» **Task instructions**:
Send back exactly the lines from the opening line of the records below through the one with "#[export] Instance newest_entry_hdr_type_eq".

» **Study material**:

Inductive raft_event_pipe_types :=
| RAFT_EVP__NONE | RAFT_EVP_REMOTE_SEND | RAFT_EVP_ASYNC_COMMIT_IDX_ADV
| RAFT_EVP_SM_APPLY | RAFT_EVP_CLIENT | RAFT_EVP__ANY.

Inductive raft_init_state_type :=
| RAFT_INIT_BOOTUP_STATE | RAFT_INIT_BECOMING_LEADER_STATE
| RAFT_INIT_BECOMING_CANDIDATE_STATE | RAFT_INIT_SHUTDOWN_STATE.

Inductive raft_instance_store_type :=
| RAFT_INSTANCE_STORE_POSIX_FLAT_FILE
| RAFT_INSTANCE_STORE_ROCKSDB
| RAFT_INSTANCE_STORE_ROCKSDB_PERSISTENT_APP.

Inductive raft_write_entry_opts :=
| RAFT_WR_ENTRY_OPT_NONE | RAFT_WR_ENTRY_OPT_LEADER_CHANGE_MARKER
| RAFT_WR_ENTRY_OPT_LOG_HEADER.

Inductive raft_udp_listen_sockets := RAFT_UDP_LISTEN_SERVER | RAFT_UDP_LISTEN_CLIENT.

#[export] Instance raft_rpc_msg_type_eq : EqDecision raft_rpc_msg_type.
Proof. solve_decision. Defined.
#[export] Instance raft_process_state_eq : EqDecision raft_process_state.
Proof. solve_decision. Defined.
#[export] Instance raft_state_eq : EqDecision raft_state.
Proof. solve_decision. Defined.
#[export] Instance raft_vote_result_eq : EqDecision raft_vote_result.
Proof. solve_decision. Defined.
#[export] Instance raft_follower_reasons_eq : EqDecision raft_follower_reasons.
Proof. solve_decision. Defined.
#[export] Instance newest_entry_hdr_type_eq : EqDecision newest_entry_hdr_type.
Proof. solve_decision. Defined.
#[export] Instance raft_event_pipe_types_eq : EqDecision raft_event_pipe_types.
Proof. solve_decision. Defined.
#[export] Instance raft_instance_store_type_eq : EqDecision raft_instance_store_type.
Proof. solve_decision. Defined.
#[export] Instance raft_write_entry_opts_eq : EqDecision raft_write_entry_opts.
Proof. solve_decision. Defined.
#[export] Instance raft_udp_listen_sockets_eq : EqDecision raft_udp_listen_sockets.
Proof. solve_decision. Defined.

» **Task output**:
Inductive raft_event_pipe_types :=
| RAFT_EVP__NONE | RAFT_EVP_REMOTE_SEND | RAFT_EVP_ASYNC_COMMIT_IDX_ADV
| RAFT_EVP_SM_APPLY | RAFT_EVP_CLIENT | RAFT_EVP__ANY.

Inductive raft_init_state_type :=
| RAFT_INIT_BOOTUP_STATE | RAFT_INIT_BECOMING_LEADER_STATE
| RAFT_INIT_BECOMING_CANDIDATE_STATE | RAFT_INIT_SHUTDOWN_STATE.

Inductive raft_instance_store_type :=
| RAFT_INSTANCE_STORE_POSIX_FLAT_FILE
| RAFT_INSTANCE_STORE_ROCKSDB
| RAFT_INSTANCE_STORE_ROCKSDB_PERSISTENT_APP.

Inductive raft_write_entry_opts :=
| RAFT_WR_ENTRY_OPT_NONE | RAFT_WR_ENTRY_OPT_LEADER_CHANGE_MARKER
| RAFT_WR_ENTRY_OPT_LOG_HEADER.

Inductive raft_udp_listen_sockets := RAFT_UDP_LISTEN_SERVER | RAFT_UDP_LISTEN_CLIENT.

#[export] Instance raft_rpc_msg_type_eq : EqDecision raft_rpc_msg_type.
Proof. solve_decision. Defined.
#[export] Instance raft_process_state_eq : EqDecision raft_process_state.
Proof. solve_decision. Defined.
#[export] Instance raft_state_eq : EqDecision raft_state.
Proof. solve_decision. Defined.
#[export] Instance raft_vote_result_eq : EqDecision raft_vote_result.
Proof. solve_decision. Defined.
#[export] Instance raft_follower_reasons_eq : EqDecision raft_follower_reasons.
Proof. solve_decision. Defined.
#[export] Instance newest_entry_hdr_type_eq : EqDecision newest_entry_hdr_type.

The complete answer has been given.